Within the records below, how many lines hold the string "true"? State that number and nothing else.

## Extracted information
##########
(** [measureNetworkQuality(options)].  The native module is the external
    collaborator: [measureNetwork] gives the outcome of the promise returned
    by [NativeNetworkQualityModule.measureNetwork(options)].  A rejection of
    the awaited promise propagates out of the [async] function. *)
Definition measureNetworkQuality
    (measureNetwork : option MeasureOptions.t -> settled NativeMeasurement.t)
    (options : option MeasureOptions.t)
  : settled NetworkQualityResult.t :=
  match measureNetwork options with
  | Resolved measurement =>
      let typed := typedMeasurement measurement in
      Resolved
        {| NetworkQualityResult.quality := scoreNetworkQuality typed;
           NetworkQualityResult.measurement := typed |}
  | Rejected reason => Rejected reason
  end.

(** ** useNetworkQuality.ts *)

(** [onMeasure]: a consumer-supplied function.  Whatever else it does is
    outside the hook; the hook observes only whether the call returns
    normally ([None]) or throws ([Some reason]).  It is called inside the
    [try] and [catch] blocks, where [isMeasuringRef] is still set. *)
Definition onMeasureCallback : Type :=
  option NetworkQualityResult.t -> option string -> option thrown.

Module UseNetworkQualityOptions.
Record t : Type := mk {
  measureOnResume : option bool;
  measureOnMount : option bool;
  extended : option bool;
  timeoutMs : option number;
  onMeasure : option onMeasureCallback
}.
End UseNetworkQualityOptions.

(** The state of one hook instance: the five [useState] cells, the
    [isMeasuringRef] cell, whether the [AppState] listener is registered,
    and what the instance has done to its environment: the calls issued to
    the native [measureNetwork] (one per measurement run), how many of
    their promises are still unsettled, and the calls made to [onMeasure]. *)
Module Session.
Record t : Type := mk {
  quality : option NetworkQuality;
  measurement : option NetworkMeasurement.t;
  isLoading : bool;
  error : option string;
  lastMeasuredAt : option number;
  isMeasuringRef : bool;
  subscription : bool;
  awaiting : nat;
  measureNetworkCalls : list (option MeasureOptions.t);
  onMeasureCalls : list (option NetworkQualityResult.t * option string)
}.
(** * AccountManager: selector resolution, roster cache and multi-account fan-out

    A shallow embedding of [AccountManager.py] (class [AccountManagerMod]).

    Text is modelled on the Latin-1 range: a Python [str] is a Rocq [string]
    whose characters are the code points 0..255.  On that range the builtins
    [str.isdigit], [str.lower], [str.lstrip] and [int] are written out below
    exactly as CPython computes them ([int] without the interpreter's optional
    limit on the number of digits).

    Awaited calls into the messaging client and the host framework are
    requests answered by an environment that may make any of them raise;
    [asyncio.sleep] and [time.monotonic] are local effects that never raise.
    The clock and the stamp of the cache are binary64 floats, as in Python,
    and the age of the cache is computed with their subtraction and
    comparison; the pauses are the decimal literals of the source.
    Only exceptions deriving from [Exception] are modelled, which is what the
    module's [except Exception] clauses catch. *)

From Stdlib Require Import ZArith QArith Floats List String Ascii Bool Lia.
From Stdlib Require Import Decimal DecimalString DecimalPos DecimalZ.
Import ListNotations.

Local Open Scope Z_scope.
Local Open Scope string_scope.
Local Open Scope bool_scope.

(** ** Python values shared by the whole module *)

Inductive exn : Type :=
| ValueError
| IndexError
| ZeroDivisionError
| AttributeError
| RemoteError (code : nat).

Inductive outcome (A : Type) : Type :=
| Return (a : A)
| Raise (e : exn).

Arguments Return {A} a.
Arguments Raise {A} e.

(** ** String builtins on Latin-1 text *)

Definition ord (c : ascii) : N := N_of_ascii c.

Definition between (lo hi : N) (c : ascii) : bool :=
  ((lo <=? ord c) && (ord c <=? hi))%N.

Fixpoint all_chars (p : ascii -> bool) (s : string) : bool :=
  match s with
  | EmptyString => true
  | String c r => p c && all_chars p r
  end.

Fixpoint has_char (c : ascii) (s : string) : bool :=
  match s with
  | EmptyString => false
  | String d r => Ascii.eqb c d || has_char c r
  end.

Definition truthy (s : string) : bool :=
  match s with EmptyString => false | String _ _ => true end.

(** The decimal digits [0-9]. *)
Definition is_decimal (c : ascii) : bool := between 48 57 c.

(** [str.isdigit] on one character: the decimal digits and the superscripts
    U+00B2, U+00B3 and U+00B9. *)
Definition is_digit_char (c : ascii) : bool :=
  is_decimal c || (ord c =? 178)%N || (ord c =? 179)%N || (ord c =? 185)%N.

(** [s.isdigit()]: non-empty and every character a digit. *)
Definition isdigit (s : string) : bool := truthy s && all_chars is_digit_char s.

(** [str.lower] on one character: [A-Z] and U+00C0..U+00DE except U+00D7. *)
Definition lower_char (c : ascii) : ascii :=
  if between 65 90 c || (between 192 222 c && negb (ord c =? 215)%N)
  then ascii_of_N (ord c + 32)
  else c.

Fixpoint lower (s : string) : string :=
  match s with
  | EmptyString => EmptyString
  | String c r => String (lower_char c) (lower r)
  end.

(** [s.lstrip(chars)]: drops every leading character that occurs in [chars]. *)
Fixpoint lstrip (chars : string) (s : string) : string :=
  match s with
  | EmptyString => EmptyString
  | String c r => if has_char c chars then lstrip chars r else s
  end.

(** [s.rstrip(chars)]. *)
Fixpoint rstrip (chars : string) (s : string) : string :=
  match s with
  | EmptyString => EmptyString
  | String c r =>
      match rstrip chars r with
      | EmptyString => if has_char c chars then EmptyString else String c EmptyString
      | r' => String c r'
      end
  end.

(** White space that [int] skips around its argument. *)
Definition int_space (c : ascii) : bool :=
  between 9 13 c || (ord c =? 32)%N || (ord c =? 133)%N || (ord c =? 160)%N.

Fixpoint skip_left (p : ascii -> bool) (s : string) : string :=
  match s with
  | EmptyString => EmptyString
  | String c r => if p c then skip_left p r else s
  end.

Fixpoint skip_right (p : ascii -> bool) (s : string) : string :=
  match s with
  | EmptyString => EmptyString
  | String c r =>
      match skip_right p r with
      | EmptyString => if p c then EmptyString else String c EmptyString
      | r' => String c r'
      end
  end.

Definition digit_value (c : ascii) : Z := Z.of_N (ord c) - 48.

(** The digit part of an integer literal: decimal digits, single underscores
    allowed between two digits.  [after_digit] tells whether the previous
    character was a digit. *)
Fixpoint int_digits (acc : Z) (after_digit : bool) (s : string) : option Z :=
  match s with
  | EmptyString => if after_digit then Some acc else None
  | String c r =>
      if is_decimal c then int_digits (10 * acc + digit_value c) true r
      else if (ord c =? 95)%N && after_digit then int_digits acc false r
      else None
  end.

(** [int(s)] for a string [s], base 10, without the bound CPython puts on
    the number of digits (4300 unless configured otherwise). *)
Definition int (s : string) : outcome Z :=
  let body := skip_right int_space (skip_left int_space s) in
  let parsed :=
    match body with
    | String "-" r => option_map Z.opp (int_digits 0 false r)
    | String "+" r => int_digits 0 false r
    | _ => int_digits 0 false body
    end in
  match parsed with
  | Some v => Return v
  | None => Raise ValueError
  end.

(** [str(k)] for an integer [k]. *)
Definition str (k : Z) : string := NilZero.string_of_int (Z.to_int k).

(** ** Accounts *)

(** A client session; [==] on sessions is object identity. *)
Inductive client : Type := Session (oid : nat).

Definition client_eqb (a b : client) : bool :=
  match a, b with Session x, Session y => Nat.eqb x y end.

(** What [get_me] answers.  [getattr(user, name, None)] reads a field that
    may be missing, hence the options. *)
Record user : Type := User {
  id : option Z;
  username : option string
}.

(** A roster entry, the dict [{"client": c, "user": me}]. *)
Record account : Type := Account {
  acc_client : client;
  acc_user : user
}.

(** [for i, acc in enumerate(accounts): if p(acc): return i], the index
    counted from [i]. *)
Fixpoint first_index (p : account -> bool) (i : nat) (accounts : list account)
  : option nat :=
  match accounts with
  | [] => None
  | acc :: rest => if p acc then Some i else first_index p (S i) rest
  end.

Definition has_id (uid : Z) (acc : account) : bool :=
  match id (acc_user acc) with
  | Some x => Z.eqb x uid
  | None => false
  end.

Definition has_username (sel : string) (acc : account) : bool :=
  match username (acc_user acc) with
  | Some uname => truthy uname && String.eqb (lower uname) sel
  | None => false
  end.

Definition by_username (sel : string) (accounts : list account) : option nat :=
  first_index (has_username sel) 0 accounts.

Definition by_user_id (raw sel : string) (accounts : list account)
  : outcome (option nat) :=
  if isdigit (lstrip "-" raw) then
    match int raw with
    | Raise e => Raise e
    | Return uid =>
        match first_index (has_id uid) 0 accounts with
        | Some i => Return (Some i)
        | None => Return (by_username sel accounts)
        end
    end
  else Return (by_username sel accounts).

Definition _resolve_account (selector : string) (accounts : list account)
  : outcome (option nat) :=
  if negb (truthy selector) then Return None
  else
    let raw := selector in
    let sel := lstrip "@" (lower selector) in
    if isdigit raw then
      match int raw with
      | Raise e => Raise e
      | Return idx =>
          if Z.leb 1 idx && Z.leb idx (Z.of_nat (List.length accounts))
          then Return (Some (Z.to_nat (idx - 1)))
          else by_user_id raw sel accounts
      end
    else by_user_id raw sel accounts.

(** ** More string builtins, used by the commands *)

(** [str.isspace] on one character. *)
Definition is_space (c : ascii) : bool :=
  between 9 13 c || between 28 32 c || (ord c =? 133)%N || (ord c =? 160)%N.

(** [s.strip()]. *)
Definition strip (s : string) : string :=
  skip_right is_space (skip_left is_space s).

(** [sep.join(parts)]. *)
Definition join (sep : string) (parts : list string) : string :=
  String.concat sep parts.

(** [sub in s]. *)
Fixpoint contains (sub s : string) : bool :=
  match s with
  | EmptyString => negb (truthy sub)
  | String _ r => String.prefix sub s || contains sub r
  end.

(** [s.rsplit(sep, 1)[-1]] for a one-character separator. *)
Fixpoint rsplit_last (sep : ascii) (s : string) : string :=
  match s with
  | EmptyString => EmptyString
  | String c r =>
      if has_char sep r then rsplit_last sep r
      else if Ascii.eqb c sep then r else s
  end.

(** [s.replace(c, "")] for a one-character [c]. *)
Fixpoint remove_char (c : ascii) (s : string) : string :=
  match s with
  | EmptyString => EmptyString
  | String d r => if Ascii.eqb d c then remove_char c r else String d (remove_char c r)
  end.

(** ** The outside world *)

Record chat : Type := Chat {
  chat_key : Z;
  chat_username : option string
}.

Record message : Type := Message {
  msg_id : Z;
  chat_id : Z;
  get_args : list string
}.

Inductive peer : Type := InputPeer (key : Z).

Inductive reason : Type :=
| Spam | Violence | Pornography | ChildAbuse | Copyright | Other.

(** One row of the account listing, [strings("list_row").format(...)]. *)
Record row : Type := Row {
  row_idx : nat;
  row_title : user;
  row_user_id : Z;
  row_main : bool
}.

(** The texts the commands answer with: an entry of [strings] and the
    arguments it is formatted with.  [report_done] carries the names of the
    reasons in the order they were parsed: the source joins the set of these
    names, and the order in which a set is gone through is not fixed. *)
Inductive reply : Type :=
| no_accounts
| list_header (rows : list row)
| say_usage
| say_missing_text
| say_not_found_selector (selector : string)
| say_sent (num : nat) (count : Z)
| report_need_reply
| report_not_in_chat (num : nat)
| report_done (ok total : nat) (reasons : list string)
| join_ok (ok total : nat)
| join_fail (label : string)
| spam_usage
| spam_bad_count
| spam_sent (sent_from : option user) (count : Z).

(** The awaited calls, indexed by the type of what they answer. *)
Inductive request : Type -> Type :=
| get_me (c : client) : request user
| get_permissions (c : client) (ch : chat) : request unit
| get_input_entity (c : client) (ch : chat) : request peer
| send_message (c : client) (to : Z) (text : string) (reply_to : option Z)
    : request unit
| JoinChannelRequest (c : client) (channel : string) : request unit
| ImportChatInviteRequest (c : client) (hash : string) : request unit
| ExportChatInviteRequest (c : client) (p : peer) : request (option string)
| InviteToChannelRequest (c : client) (channel : chat) (users : list user)
    : request unit
| ReportRequest (c : client) (p : peer) (ids : list Z) (r : reason)
    (text : string) : request unit
| answer (m : message) (text : reply) : request unit
| delete (m : message) : request unit
| get_reply_message (m : message) : request (option message)
| get_chat (m : message) : request chat.

Inductive event : Type :=
| Called {T : Type} (r : request T)
| Slept (d : Q)
| Clock.

(** The environment answers a request, and tells the time, from everything
    that happened so far. *)
Record environment : Type := Environment {
  respond : forall T : Type, list event -> request T -> outcome T;
  monotonic : list event -> float
}.
(** [[ u for wild in uris for u in expand_paths(wild) ]]: the expansions one
    after the other, the first exception ending the traversal. *)
Fixpoint expand_all (env : Env) (uris : list Uri) : list call * result (list string) :=
  match uris with
  | [] => ([], Ok [])
  | wild :: rest =>
      match expand_paths env wild with
      | (t1, Raise e) => (t1, Raise e)
      | (t1, Ok us) =>
          match expand_all env rest with
          | (t2, Raise e) => ((t1 ++ t2)%list, Raise e)
          | (t2, Ok vs) => ((t1 ++ t2)%list, Ok (us ++ vs)%list)
          end
      end
  end.

(** The paths [do_work] reads: the positional arguments, or the lines of
    the standard input, right-stripped, when there is none. *)
Definition data_paths (stdin : list string) (options : Options) : list string :=
  match paths options with
  | [] => map Py.rstrip_ws stdin
  | ps => ps
  end.

(** [do_work(options)]: the calls made, the outcome and the store it
    leaves; [stdin] holds the lines of the standard input. *)
Definition do_work (env : Env) (stdin : list string) (options : Options)
           (st : gmap string hadoop_galaxy.node)
  : list call * (result unit * gmap string hadoop_galaxy.node) :=
  let mode := if force_local options then "local" else "default" in
  match map_result (resolve_datapath env mode) (data_paths stdin options) with
  | Raise e => ([], (Raise e, st))
  | Ok uris =>
      match expand_all env uris with
      | (t, Raise e) => (t, (Raise e, st))
      | (t, Ok expanded_uris) =>
          let output_pathset :=
            set_datatype (hadoop_galaxy.FilePathset expanded_uris) (data_format options) in
          (t, hadoop_galaxy.open_write st (output_path options)
                (hadoop_galaxy.pathset_write output_pathset))
      end
  end.

(** [main(args)] after the command line is parsed into [options]. *)
Definition main (env : Env) (stdin : list string) (options : Options)
           (st : gmap string hadoop_galaxy.node)
  : list call * (result unit * gmap string hadoop_galaxy.node) :=
  match test_hadoop env with
  | (t, Raise e) => (t, (Raise e, st))
  | (t, Ok _) =>
      let '(t', out) := do_work env stdin options st in ((t ++ t')%list, out)
  end.

End make_pathset_main.
(** * add_files_to_xcode.py: a shallow embedding and its verified properties

    The script registers Swift sources in an Xcode [project.pbxproj]:
    it scans five category directories, builds four families of text
    fragments, and splices them into the manifest in one pass over its
    lines.  Every definition below is a transcription of a piece of
    [src/add_files_to_xcode.py]; line numbers refer to that file. *)

From Stdlib Require Import List String Ascii ZArith NArith Lia Bool Arith.
From Stdlib Require Import Sorted Permutation DecimalString DecimalN.
From Equations Require Import Equations.
Import ListNotations.

Open Scope string_scope.
Open Scope list_scope.

(** ** Python exceptions the script can raise after the manifest is read *)

Inductive exn : Type :=
| IndexError   (* [lines[i]] with [i = len(lines)] *)
| KeyError.    (* [group_entries[directory]] on a missing key *)

Inductive res (A : Type) : Type :=
| Ok (a : A)
| Raise (e : exn).
Arguments Ok {A} a.
Arguments Raise {A} e.

Definition bind {A B} (m : res A) (k : A -> res B) : res B :=
  match m with
  | Ok a => k a
  | Raise e => Raise e
  end.

Notation "x <- m ;; k" := (bind m (fun x => k))
  (at level 61, m at next level, right associativity).

Definition emit (pre : list string) (m : res (list string)) : res (list string) :=
  out <- m ;; Ok (pre ++ out).

(** ** Strings *)

Module Str.

Definition TAB : string := String (ascii_of_nat 9) EmptyString.
Definition NL : string := String (ascii_of_nat 10) EmptyString.
Definition DQ : string := String (ascii_of_nat 34) EmptyString.

(** Python's [needle in hay] on [str]. *)
Fixpoint contains (needle hay : string) : bool :=
  if prefix needle hay then true
  else match hay with
       | EmptyString => false
       | String _ hay' => contains needle hay'
       end.

(** [fnmatch] of the pattern [*suffix]: the name ends with [suffix]. *)
Fixpoint ends_with (suffix s : string) : bool :=
  if String.eqb s suffix then true
  else match s with
       | EmptyString => false
       | String _ s' => ends_with suffix s'
       end.

(** Python's [x in [a, b, ...]] on a list of [str]. *)
Definition mem (x : string) (l : list string) : bool :=
  existsb (String.eqb x) l.

Fixpoint zeros (k : nat) : string :=
  match k with
  | O => EmptyString
  | S k' => String "0" (zeros k')
  end.

Definition digits (n : N) : string :=
  NilEmpty.string_of_uint (N.to_uint n).

(** The format specification [:020d]: decimal, zero-filled to width 20,
    the sign (if any) before the zeros and counted in the width. *)
Definition format_020d (n : Z) : string :=
  let body := digits (Z.abs_N n) in
  if (n <? 0)%Z
  then "-" ++ zeros (19 - String.length body) ++ body
  else zeros (20 - String.length body) ++ body.

End Str.
Import Str.

(** ** Identifiers (lines 12-15) *)

Definition generate_id (prefix : string) (counter : Z) : string :=
  prefix ++ format_020d counter.

(** ** Discovery (lines 22-33)

    What the script sees of the file system is, for each name under
    [inc_dir], whether it exists and, when it is a directory, its entries.
    [Path.exists] is true for a plain file too; [Path.glob] on a path that
    is not a directory yields nothing. *)

Inductive node : Type :=
| Missing
| NotDir
| Dir (entries : list string).

Definition filesystem : Type := string -> node.

Definition exists_ (n : node) : bool :=
  match n with
  | Missing => false
  | NotDir | Dir _ => true
  end.

Definition glob_swift (n : node) : list string :=
  match n with
  | Dir entries => filter (ends_with ".swift") entries
  | Missing | NotDir => []
  end.

(** [sorted]: the paths of one directory compare as their names do, and
    [str] compares code point by code point, as [String.leb] does on bytes.
    The order is total and antisymmetric, so the sorted list is unique. *)
Fixpoint insert (x : string) (l : list string) : list string :=
  match l with
  | [] => [x]
  | y :: l' => if String.leb x y then x :: l else y :: insert x l'
  end.

Fixpoint sorted (l : list string) : list string :=
  match l with
  | [] => []
  | x :: l' => insert x (sorted l')
  end.

Definition directories : list string :=
  ["Views"; "ViewModels"; "Models"; "Services"; "Components"].

Definition skip_list : list string := ["IncApp.swift"; "ContentView.swift"].

Definition source_file : Type := (string * string)%type.

(** Lines 25-29. *)
Definition swift_files (fs : filesystem) : list source_file :=
  flat_map (fun directory =>
              if exists_ (fs directory)
              then map (fun name => (directory, name)) (sorted (glob_swift (fs directory)))
              else [])
           directories.

(** Lines 32-33. *)
Definition files_to_add (fs : filesystem) : list source_file :=
  filter (fun df => negb (mem (snd df) skip_list)) (swift_files fs).

(** ** Fragment generation (lines 42-70) *)

(** A Python [dict] from [str] to a list of lines, in insertion order. *)
Definition dict : Type := list (string * list string).

Fixpoint dict_get (k : string) (d : dict) : res (list string) :=
  match d with
  | [] => Raise KeyError
  | (k', v) :: d' => if String.eqb k k' then Ok v else dict_get k d'
  end.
##########
## Answer box
7